Even in companies, more work or responsibility pays more, not less.

In fact, 15% at 110 thousand - is more than 20% at 80 thousand, so no one is offering a smaller salary. In absolute terms, earnings will only grow. Here's just a step interval is desirable to make a smaller: not 5%, but say 2-3%. Then these differences will not be so sharp. Although, generally, as a matter of fact, should not make an arithmetic progression, and geometric, otherwise it really turns out that at 2.5 million will be 5%, and at 5 million - zero))

I think it is common practice that the smaller the investment, the higher the percentage the manager takes. As far as I understand, we are talking about individual trusts and not pams. So it is more interesting for any manager to work with one large deposit than with several small ones. The total yield is the same, but the second case is much more complicated.

Although, in general, the interest rate is small. As for me, so for amounts up to 25k in general should be 30-35%, not 25. But apparently the topicstarter has already taken into account here his interest.

 
Meat:

Actually, 15% at 110k is more than 20% at 80k. So no one is suggesting a lower income. In absolute terms, earnings will only grow.


I calculated this way: if I have 80k and make +10k, my interest will be 2k.

If I have 110k and I make the same +10k, my interest will be 1.5k.

But if you count these +10k not in fixed values, but in relative terms (%), the payoff will be small.

 
How about the assumption that a loss is a minus-sign profit? :)
 
progma137:


I calculated this way: if I have 80k, yes to make +10k, my interest will be 2k.

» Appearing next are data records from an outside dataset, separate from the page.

(** Ranging over a nil map visits nothing. *)
Definition pickOldest (a : AddrBook) (bucketType bucketIdx : Z) : option (option nat) :=
  bucket ← getBucket a bucketType bucketIdx;
  oldest_of a None (match bucket with Some m => iter nat 1 m | None => [] end).

Definition expireNew (a : AddrBook) (now bucketIdx : Z) : option AddrBook :=
  bucket ← index (bucketsNew a) bucketIdx;
  bad ← first_bad a now (iter nat 0 bucket);
  match bad with
  | Some p => removeFromBucket a p bucketIdx
  | None =>
      oldest ← pickOldest a bucketTypeNew bucketIdx;
      p ← oldest;
      removeFromBucket a p bucketIdx
  end.

(** [bucket[addrStr] = ka], [a.addrLookup[addrStr] = ka] and the reference to the bucket. *)
Definition put_in_bucket (a : AddrBook) (p : nat) (ka : knownAddress) (bucketType bucketIdx : Z)
    (bucket : gmap gostring nat) : AddrBook :=
  let addrStr := ka_String ka in
  let a := putBucket a bucketType bucketIdx (<[addrStr := p]> bucket) in
  let a := with_lookup (<[addrStr := p]> (addrLookup a)) a in
  let '(n, ka) := addBucketRef ka bucketIdx in
  let a := with_heap (<[p := ka]> (heap a)) a in
  if n =? 1 then
    if bucketType =? bucketTypeNew then with_counts (nOld a) (nNew a + 1) a
    else with_counts (nOld a + 1) (nNew a) a
  else a.

Definition addToNewBucket (a : AddrBook) (now : Z) (p : nat) (bucketIdx : Z)
    : option (option error * AddrBook) :=
  ka ← heap a !! p;
  if isOld ka then Some (New (str "cant add old address to new bucket"), a)
  else
    bucket ← index (bucketsNew a) bucketIdx;
    match bucket !! ka_String ka with
    | Some _ => Some (None, a)
    | None =>
        a ← (if newBucketSize <? Z.of_nat (size bucket) then expireNew a now bucketIdx else Some a);
        bucket ← index (bucketsNew a) bucketIdx;
        ka ← heap a !! p;
        Some (None, put_in_bucket a p ka bucketTypeNew bucketIdx bucket)
    end.

Definition addToOldBucket (a : AddrBook) (p : nat) (bucketIdx : Z) : option (option error * AddrBook) :=
  ka ← heap a !! p;
  if isNew ka then Some (New (str "cannot add old address to new bucket"), a)
  else if negb (#(Buckets ka) =? 0)
  then Some (New (str "cannot add already old address to another old bucket"), a)
  else
    bucket ← index (bucketsOld a) bucketIdx;
    if oldBucketSize <? Z.of_nat (size bucket) then Some (New (str "old bucket is full"), a)
    else Some (None, put_in_bucket a p ka bucketTypeOld bucketIdx bucket).

(** [crypto.DoubleSha256], which is SHA3-256 applied twice. *)
Definition DoubleSha256 (b : bytes) : bytes :=
  let sum := Sum256 b in
  Sum256 sum.

Definition bookGroupKey (a : AddrBook) (na : NetAddress) : option gostring :=
  groupKey (routabilityStrict a) na.

Definition calcNewBucket (a : AddrBook) (addr src : NetAddress) : option Z :=
  gaddr ← bookGroupKey a addr;
  gsrc ← bookGroupKey a src;
  let data1 := key a ++ gaddr ++ gsrc in
  let hash1 := DoubleSha256 data1 in
  let hash64 := be_get (slice hash1 0 8) mod newBucketsPerGroup in
  let hashbuf := be_put 8 hash64 in
  let data2 := key a ++ gsrc ++ hashbuf in
  let hash2 := DoubleSha256 data2 in
  Some (be_get (slice hash2 0 8) mod newBucketCount).

Definition calcOldBucket (a : AddrBook) (addr : NetAddress) : option Z :=
  let data1 := key a ++ NetAddress_String addr in
  let hash1 := DoubleSha256 data1 in
  let hash64 := be_get (slice hash1 0 8) mod oldBucketsPerGroup in
  let hashbuf := be_put 8 hash64 in
  gaddr ← bookGroupKey a addr;
  let data2 := key a ++ gaddr ++ hashbuf in
  let hash2 := DoubleSha256 data2 in
  Some (be_get (slice hash2 0 8) mod oldBucketCount).

(** [rand.Int31n] and [rand.Intn] panic unless the bound is positive. *)
Definition Intn (draw n : Z) : option Z := if n <=? 0 then go_panic else Some (draw mod n).

Definition addAddress (a : AddrBook) (now draw : Z) (addr src : option NetAddress)
    : option (option error * AddrBook) :=
  match addr, src with
  | Some addr, Some src =>
      match ourAddrs a !! NetAddress_String addr with
      | Some _ => Some (New (str "add ourselves to address book"), a)
      | None =>
          if routabilityStrict a && negb (Routable addr)
          then Some (New (str "cannot add non-routable address"), a)
          else
            let add a p :=
              bucket ← calcNewBucket a addr src;
              addToNewBucket a now p bucket in
            match addrLookup a !! NetAddress_String addr with
            | Some p =>
                ka ← heap a !! p;
                if isOld ka then Some (None, a)
                else if #(Buckets ka) =? maxNewBucketsPerAddress then Some (None, a)
                else
                  r ← Intn draw (i32 (2 * #(Buckets ka)));
                  if negb (r =? 0) then Some (None, a) else add a p
            | None =>
                let p := fresh (dom (heap a)) in
                add (with_heap (<[p := newKnownAddress now addr src]> (heap a)) a) p
            end
      end
  | _, _ => Some (New (str "can't add nil to address book"), a)
  end.

Definition moveToOld (a : AddrBook) (p : nat) : option (option error * AddrBook) :=
  ka ← heap a !! p;
  if isOld ka then Some (New (str "cannot promote address that is already old"), a)
  else if #(Buckets ka) =? 0
  then Some (New (str "cannot promote address that isn't in any new buckets"), a)
  else
    a ← removeFromAllBuckets a p;
    ka ← heap a !! p;
    let a := with_heap (<[p := set_BucketType bucketTypeOld ka]> (heap a)) a in
    oldBucketIdx ← calcOldBucket a (Addr ka);
    addToOldBucket a p oldBucketIdx.

(** ** The exported methods *)
Definition AddAddress (a : AddrBook) (now draw : Z) (addr src : option NetAddress)
    : option (option error * AddrBook) := addAddress a now draw addr src.

Definition AddOurAddress (a : AddrBook) (addr : NetAddress) : AddrBook :=
  mkBook (routabilityStrict a) (key a) (<[NetAddress_String addr := addr]> (ourAddrs a)) (addrLookup a)
    (bucketsNew a) (bucketsOld a) (nOld a) (nNew a) (heap a).

(** The error of [moveToOld] is logged. *)
Definition MarkGood (a : AddrBook) (now : Z) (addr : NetAddress) : option AddrBook :=
  match addrLookup a !! NetAddress_String addr with
  | None => Some a
  | Some p =>
      ka ← heap a !! p;
      let ka := markGood now ka in
      let a := with_heap (<[p := ka]> (heap a)) a in
      if isNew ka then snd <$> moveToOld a p else Some a
  end.

Definition MarkAttempt (a : AddrBook) (now : Z) (addr : NetAddress) : option AddrBook :=
  match addrLookup a !! NetAddress_String addr with
  | None => Some a
  | Some p =>
      ka ← heap a !! p;
      Some (with_heap (<[p := markAttempt now ka]> (heap a)) a)
  end.

Definition RemoveAddress (a : AddrBook) (addr : NetAddress) : option AddrBook :=
  match addrLookup a !! NetAddress_String addr with
  | None => Some a
  | Some p => removeFromAllBuckets a p
  end.

Definition book_size (a : AddrBook) : Z := nNew a + nOld a.
Definition Size (a : AddrBook) : Z := book_size a.
Definition NeedMoreAddrs (a : AddrBook) : bool := Size a <? needAddressThreshold.

(** [allAddr[i], allAddr[j] = allAddr[j], allAddr[i]] *)
Definition swap {A} (l : list A) (i j : Z) : option (list A) :=
  x ← index l i;
  y ← index l j;
  Some (<[Z.to_nat j := x]> (<[Z.to_nat i := y]> l)).

(** The [n] remaining rounds of the shuffle, from index [i]. *)
Fixpoint shuffle {A} (n : nat) (i : Z) (draw : Z -> Z) (l : list A) : option (list A) :=
  match n with
  | O => Some l
  | S n =>
      r ← Intn (draw i) (#l - i);
      l ← swap l i (r + i);
      shuffle n (i + 1) draw l
  end.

If I have 110k and am making the same +10k, my interest will be 1.5k.

But if you count these +10k not in a fixed value, but in relative terms (%), the payoff will be small.

Otherwise it begs the question: if you make the same profit in money with 110k as you did with 80k, then why are you keeping extra 30k on your account? It turns out you just freeze them instead of using them in trading. So it's basically your fault, so you'll get less reward.

However, again, the scale is not done very correctly. There should not be such abrupt changes in manager's reward: 20% - now it is 15%, i.e. the proportion has decreased by a quarter at once in one fell swoop. Especially the transition from 15 to 10%! It needs a smoother reduction.